Monday, December 14, 2020

House of D (2004)

Ignoring scathing reviews, we enjoyed much of this quirky dramedy about a man looking back on his high school days, his friendship with his school's mentally disabled janitor, his crush, his mother, and a compassionate stranger. David Duchovny and Anton Yelchin play Tom at different ages, Robin Williams is the janitor, his daughter Zelda is Tom's crush, Duchovny's then-wife Téa Leoni plays Tom's mother, and musician Erykah Badu is the stranger, a prisoner in the House of D, which is short for Women's House of Detention.

It's not only Duchovny's feature directing and writing debut, it's his only feature in those jobs, though he directed three and wrote eight of his 191 episodes of X-Files between 1993 and 2018 (I haven't seen a single one). I have, however, seen all 84 of his episodes of Californication from 2007-2014, of which he directed six.

The acting is flawless so I can only guess the critics took issue with some uneven timing.

Throughout November 2020 our internet kept going out, due to one broken receiver and an escalating series of errors by phone and chat technicians. So the day before Thanksgiving we were jonesing for a movie and dug up this DVD––remember those? We even watched the extras and learned that Leoni begged Duchovny to let her play the mother and that the vintage picture cars, i.e. the ones in the shots, were reused from scene to scene. And we learned that there was a women's prison in Manhattan back in the day, with windows high above the street, and family and friends and pimps of the prisoners used to congregate on the sidewalk.

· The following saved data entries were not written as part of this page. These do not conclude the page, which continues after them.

(** A work of two tasks. *)
Definition two_task_work : Abipy.Work :=
  {| Abipy.work_node := work_node; Abipy.work_tasks := [ bare_task; task ] |}.

Definition flow_node : Abipy.Node :=
  {| Abipy.class_name := "Flow";
     Abipy.node_id := 40;
     Abipy.status := completed;
     Abipy.workdir := "/scratch/flow";
     Abipy.outdir := directory [];
     Abipy.output_file := None |}.

Definition flow : Abipy.Flow :=
  {| Abipy.flow_node := flow_node; Abipy.flow_works := [ work ] |}.

(** A work whose output directory holds a file with the [abo] extension. *)
Definition work_node_with_abo : Abipy.Node :=
  {| Abipy.class_name := "Work";
     Abipy.node_id := 44;
     Abipy.status := completed;
     Abipy.workdir := "/scratch/flow/w1";
     Abipy.outdir := directory [ ("abo", "/scratch/flow/w1/outdata/out.abo") ];
     Abipy.output_file := None |}.

(** A stored dictionary without the type tag. *)
Definition untagged_structure : Json.dict :=
  [ ("formula", Json.Str "Si2"); ("sites", Json.List []) ].

(** A work record and a flow record, as the conversions build them. *)
Definition work_record : MongoWork.t :=
  Eval vm_compute in
  match MongoWork.from_work work with
  | Py.Ok w => w
  | Py.Raise _ => MongoWork.from_node work_node
  end.

Definition two_task_work_record : MongoWork.t :=
  Eval vm_compute in
  match MongoWork.from_work two_task_work with
  | Py.Ok w => w
  | Py.Raise _ => MongoWork.from_node work_node
  end.

Definition flow_record : MongoFlow.t :=
  Eval vm_compute in
  match MongoFlow.from_flow flow with
  | Py.Ok f => f
  | Py.Raise _ => MongoFlow.from_node flow_node
  end.

(** A flow of two works, and the record [from_flow] builds for it. *)
Definition second_work_node : Abipy.Node :=
  {| Abipy.class_name := "Work";
     Abipy.node_id := 45;
     Abipy.status := completed;
     Abipy.workdir := "/scratch/flow/w1";
     Abipy.outdir := directory [ ("GSR.nc", "/scratch/flow/w1/outdata/out_GSR.nc") ];
     Abipy.output_file := None |}.

Definition two_work_flow : Abipy.Flow :=
  {| Abipy.flow_node := flow_node;
     Abipy.flow_works :=
       [ work; {| Abipy.work_node := second_work_node; Abipy.work_tasks := [ task ] |} ] |}.

Definition two_work_flow_record : MongoFlow.t :=
  Eval vm_compute in
  match MongoFlow.from_flow two_work_flow with
  | Py.Ok f => f
  | Py.Raise _ => MongoFlow.from_node flow_node
  end.

Definition second_work_record : MongoWork.t :=
  Eval vm_compute in
  match MongoFlow.works_list two_work_flow_record with
  | [_; w] => w
  | _ => MongoWork.from_node second_work_node
  end.

(** A flow that is still running, and the record for it. *)
Definition running_flow : Abipy.Flow :=
  {| Abipy.flow_node :=
       {| Abipy.class_name := "Flow";
          Abipy.node_id := 50;
          Abipy.status := running;
          Abipy.workdir := "/scratch/other";
          Abipy.outdir := directory [];
          Abipy.output_file := None |};
     Abipy.flow_works := [] |}.

Definition running_flow_record : MongoFlow.t :=
  Eval vm_compute in
  match MongoFlow.from_flow running_flow with
  | Py.Ok f => f
  | Py.Raise _ => MongoFlow.from_node flow_node
  end.

(** A file store where every call succeeds, and one where every call
    fails; no call has been made yet. *)
Definition reliable_store : Backend := {| fails := fun _ => false; calls := [] |}.
Definition failing_store : Backend := {| fails := fun _ => true; calls := [] |}.

(** A file-set record with three files, and a store whose third call
    fails. *)
Definition three_files : MongoFiles.t :=
  {| MongoFiles.gsr := Some (FromData (Py.Bytes "a")); MongoFiles.hist := None;
     MongoFiles.phbst := Some (FromData (Py.Bytes "b")); MongoFiles.phdos := None;
     MongoFiles.sigres := None; MongoFiles.mdf := None; MongoFiles.ddb := None;
     MongoFiles.output_file := Some (FromData (Py.Bytes "c")) |}.

Definition third_call_fails : Backend :=
  {| fails := fun n => Nat.eqb n 2; calls := [] |}.

(** No module can be imported. *)
Definition no_modules : Monty.Importer := fun _ => None.

End Samples.

(** ** Records the statements below refer to *)

(** The six fields opened in binary mode come first: after them the
    record refers to the file of each of their extensions the directory
    has. *)
Definition binary_fields (node : Abipy.Node) : MongoFiles.t :=
  let pick ext :=
    if Py.truthy (Abipy.has_abiext (Abipy.outdir node) ext)
    then Some (FromHandle (Abipy.has_abiext (Abipy.outdir node) ext) "rb")
    else None in
  {| MongoFiles.gsr := pick "GSR.nc";
     MongoFiles.hist := pick "HIST";
     MongoFiles.phbst := pick "PHBST.nc";
     MongoFiles.phdos := pick "PHDOS.nc";
     MongoFiles.sigres := pick "SIGRES.nc";
     MongoFiles.mdf := pick "MDF.nc";
     MongoFiles.ddb := None;
     MongoFiles.output_file := None |}.

(** What the node's own [output_file] contributes. *)
Definition with_output (new : MongoFiles.t) (out : Abipy.File) : MongoFiles.t :=
  MongoFiles.set new MongoFiles.OutputFile (Some (FromData (Abipy.read out))).

(** What a conversion needs of its input.  The file store takes the
    files of a node when the output directory has neither a DDB file nor a
    file with the [abo] extension and the node's [output_file], if it has
    one, reads bytes; a task also needs an event report. *)
Definition node_storable (node : Abipy.Node) : bool :=
  negb (Py.truthy (Abipy.has_abiext (Abipy.outdir node) "DDB")) &&
  negb (Py.truthy (Abipy.has_abiext (Abipy.outdir node) "abo")) &&
  match Abipy.output_file node with
  | Some out => match Abipy.read out with Py.Bytes _ => true | Py.Str _ => false end
  | None => true
  end.

Definition task_convertible (task : Abipy.Task) : bool :=
  isSome (Abipy.get_event_report task) && node_storable (Abipy.task_node task).

Definition work_convertible (work : Abipy.Work) : bool :=
  node_storable (Abipy.work_node work) && forallb task_convertible (Abipy.work_tasks work).

Definition flow_convertible (flow : Abipy.Flow) : bool :=
  node_storable (Abipy.flow_node flow) && forallb work_convertible (Abipy.flow_works flow).

(** * Properties *)

(** ** The helpers of the runtime, on the values the module uses *)

(** The attribute name the loop of [from_node] computes from each
    extension: the name of the field, except for the last one. *)
Example fnames_of_fields :
  map (fun field => (MongoFiles.name field,
                     Py.lower (Py.replace ".nc" "" (MongoFiles.abiext field))))
      MongoFiles._fields
  = [ ("gsr", "gsr"); ("hist", "hist"); ("phbst", "phbst"); ("phdos", "phdos");
      ("sigres", "sigres"); ("mdf", "mdf"); ("ddb", "ddb"); ("output_file", "abo") ].
Proof. reflexivity. Qed.

(** The mode each field is opened in, and whether it reads bytes. *)
Example modes_of_fields :
  map (fun field => (MongoFiles.name field,
                     Py.binary_mode (String.append "r" (MongoFiles.abiform field))))
      MongoFiles._fields
  = [ ("gsr", true); ("hist", true); ("phbst", true); ("phdos", true);
      ("sigres", true); ("mdf", true); ("ddb", false); ("output_file", false) ].
Proof. reflexivity. Qed.

Example replace_every_occurrence : Py.replace ".nc" "" "a.nc.b.nc" = "a.b".
Proof. reflexivity. Qed.

Example replace_empty_pattern : Py.replace "" "-" "ab" = "-a-b-".
Proof. reflexivity. Qed.

Example list_getitem_last : Py.list_getitem [10; 20; 30] (Py.KIndex (-1)) = Py.Ok (Py.One 30).
Proof. reflexivity. Qed.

The score by Geoff Zanelli isn't available online. Here's a list of the songs, including one that Badu sings in her cell.

Duchovny was last blogged for The Joneses, Yelchin for Thoroughbreds (he died in 2016), Williams for The Butler (gone in 2014), Leoni for Tower Heist (before her 120 episodes of Madam Secretary, all of which I watched), and Badu for What Men Want.

So how bad were the reviews? 10% critics' average on Rotten Tomatoes. Wow. But its audiences came in at 73. We liked it even better than that.

If you want to see for yourself, it can be found on Hulu, Amazon Prime, Starz, YouTube, and more.